If at first, Four Lions seems like an Al Qaeda video re-enacted by the Keystone Kops, Morris gradually reveals his knockabout farce to have much sharper teeth. The first hint of this comes when Omar and Waj visit Pakistan at the invitation of a radicalised uncle and join a terrorist training camp in the mountains. It doesn’t go well, for hilarious reasons that I cannot reveal, and the two are soon returned to Britain, having learned little more than they have much to learn. At the same time, Barry has recruited another martyr, wannabe rapper Hassan (Arsher Ali), whose father owns a costume shop.

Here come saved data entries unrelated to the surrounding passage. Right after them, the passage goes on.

(* ===== verification/Bitmap.v ===== *)
(** * Bitmap: [lib/kernel/bitmap.c]

    The bitmap behind every allocator of the kernel: physical pages, virtual
    pages, pids, inodes, disk blocks.  [bits] is the memory the C pointer
    [btmp->bits] points to; it may be longer than [btmp_bytes_len], because the
    bytes after the bitmap are memory too and the code reads one of them. *)

From stdpp Require Import base numbers list.
From S2P Require Import Prelude.

Local Open Scope Z_scope.
Local Open Scope kernel_scope.

Definition BITMAP_MASK : Z := 1.

Record bitmap : Type := mk_bitmap {
  btmp_bytes_len : Z;
  bits : list Z
}.

(** ** Operations *)

(** [bitmap_init]: [memset(btmp->bits, 0, btmp->btmp_bytes_len)]. *)
Definition bitmap_init (b : bitmap) : outcome bitmap :=
  let n := Z.to_nat (btmp_bytes_len b) in
  if decide (n <= length (bits b))%nat
  then Done (mk_bitmap (btmp_bytes_len b) (replicate n 0 ++ drop n (bits b)))
  else Halt Out_of_bounds.

(** [bitmap_scan_test]: the value of the [&] expression, non-zero for a used bit. *)
Definition bitmap_scan_test (b : bitmap) (bit_idx : Z) : outcome Z :=
  let byte_idx := bit_idx / 8 in
  let bit_odd := bit_idx mod 8 in
  olet byte := oget (arr_get (bits b) byte_idx) Out_of_bounds in
  Done (Z.land byte (Z.shiftl BITMAP_MASK bit_odd)).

From that point on, the four would-be jihadists stumble from one crisis to another in their quest to overthrow Western capitalism by blowing up the London Marathon, hiding their backpack-bombs under fancy dress costumes. Morris, who co-scripted alongside Peep Show writers Sam Bain and Jesse Armstrong, has lifted elements from real-life atrocities for the spine of his story, using the terrifying reality of radical Islamic terrorism as a springboard for chaotic laughs. In the same way that Stanley Kubrick’s Dr Strangelove twisted the bleak concept of nuclear Armageddon into a riotous comedy about bureaucratic stupidity, Morris sifts through the hysteria surrounding The War on Terror until he finds pearls of wise, cutting comedy.

Four Lions is both a hilarious farce and a brilliant deconstruction of the absurdity of fanaticism. At the heart of the film is the notion that terrorists are people too; as incompetent and petty and dim-witted as the rest of us. But the most subversive and unsettling scenes in the film are those Omar shares with his loving wife Sophia (Preeya Kalidas), a hospital nurse who is fully aware of her husband’s plan, but offers nothing but support and encouragement. Now that is terrifying.